*** Data ***

Lemma handleBatchApply_result (order : list nat) (st : State) :
  batchImages st = images ->
  settlesAll order (length images) ->
  handleBatchApply atob st prompt generator type answers order st
  = Some (Normal tt, afterBatch atob prompt generator type answers order st).
Proof.
  intros Himages Hall. unfold handleBatchApply, afterBatch, failures. rewrite Himages.
  fold tasks. fold outs.
  assert (Hall' : settlesAll order (length tasks)).
  { unfold batchTasks. now rewrite length_imap. }
  rewrite (allSettled_complete tasks outs tasks_length tasks_outcomes order _ Hall').
  unfold batchTasks at 2. rewrite length_imap.
  cbv zeta. rewrite failedCount_failures.
  destruct (0 <? length (List.filter _ outs))%nat; reflexivity.
Qed.

Lemma afterBatch_output (order : list nat) (st : State) :
  batchImages st = images ->
  processedBatchImages (afterBatch atob prompt generator type answers order st)
  = map slotOf outs.
Proof.
  intros Himages. unfold afterBatch. rewrite Himages.
  destruct (0 <? _)%nat; reflexivity.
Qed.

Lemma afterBatch_flags (order : list nat) (st : State) :
  let st' := afterBatch atob prompt generator type answers order st in
  isLoading st' = false /\ isBatchProcessingComplete st' = true
  /\ processingProgress st' = None.
Proof. unfold afterBatch. destruct (0 <? _)%nat; repeat split. Qed.



Lemma outs_lookup (i : nat) :
  outs !! i = outcome i <$> images !! i.
Proof. unfold batchOutcomes. apply list_lookup_imap. Qed.


Lemma failures_pos (i : nat) (image : File) :
  images !! i = Some image ->
  succeeded (outcome i image) = false ->
  (0 < failures atob prompt generator type answers images)%nat.
Proof.
  intros Hi Hfail. unfold failures. fold outs.
  assert (Hin : outcome i image ∈ outs).
  { apply list_elem_of_lookup. exists i. now rewrite outs_lookup, Hi. }
  revert Hin. generalize outs. intros l Hin.
  induction Hin as [c l|c d l Hin IH]; cbn [List.filter].
  - rewrite Hfail. cbn [negb length]. lia.
  - specialize (IH Hfail). destruct (negb (succeeded d)); [cbn [length]; lia | exact IH].
Qed.


End Batch.

Section BatchRun.

Variable atob : string -> completion string.
Variable prompt : string.
Variable generator : Generator.
Variable type : string.
Variable answers : nat -> completion GenerateContentResponse.

Local Abbreviation outcome := (invocationOutcome atob prompt generator type answers).
Local Abbreviation run := (handleBatchApply atob).

(** C6: a batch run over N images, whose invocations settle in any order,
    comes back with an output of length N in which slot [i] holds the image
    of invocation [i] when that invocation succeeded and is absent when it
    failed.  The output is the same for every settling order, and does not
    depend on the output of an earlier run. *)
Theorem batch_output_aligned (order : list nat) (st : State) :
  settlesAll order (length (batchImages st)) ->
  exists st',
    run st prompt generator type answers order st = Some (Normal tt, st')
    /\ length (processedBatchImages st') = length (batchImages st)
    /\ (forall i image,
           batchImages st !! i = Some image ->
           processedBatchImages st' !! i = Some (slotOf (outcome i image))
           /\ ((exists output, processedBatchImages st' !! i = Some (Some output))
               <-> succeeded (outcome i image) = true))
    /\ (forall order' prior,
           settlesAll order' (length (batchImages st)) ->
           exists st'',
             run (with_processedBatchImages prior st) prompt generator type answers order'
               (with_processedBatchImages prior st) = Some (Normal tt, st'')
             /\ processedBatchImages st'' = processedBatchImages st').
Proof.
  intros Hall. eexists. split;
    [now apply handleBatchApply_result with (images := batchImages st)|].
  rewrite (afterBatch_output atob prompt generator type answers (batchImages st) order st eq_refl).
  assert (Hslot : forall i image,
             batchImages st !! i = Some image ->
             map slotOf (batchOutcomes atob prompt generator type answers (batchImages st)) !! i
             = Some (slotOf (outcome i image))).
  { intros i image Hi. now rewrite list_lookup_fmap, outs_lookup, Hi. }
  split; [|split].
  - unfold batchOutcomes. now rewrite length_map, length_imap.
  - intros i image Hi. rewrite (Hslot i image Hi). split; [reflexivity|].
    destruct (outcome i image) as [value|err]; cbn; split.
    + reflexivity.
    + intros _. now exists value.
    + intros [output H]. discriminate.
    + discriminate.
  - intros order' prior Hall'. eexists. split.
    + apply handleBatchApply_result with (images := batchImages st); [reflexivity | exact Hall'].
    + now rewrite (afterBatch_output atob prompt generator type answers (batchImages st)).
Qed.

*** End of Data ***

Problem statement = Give the count of lines in the data shown above that contain "completion", and nothing else.

Completed task = 2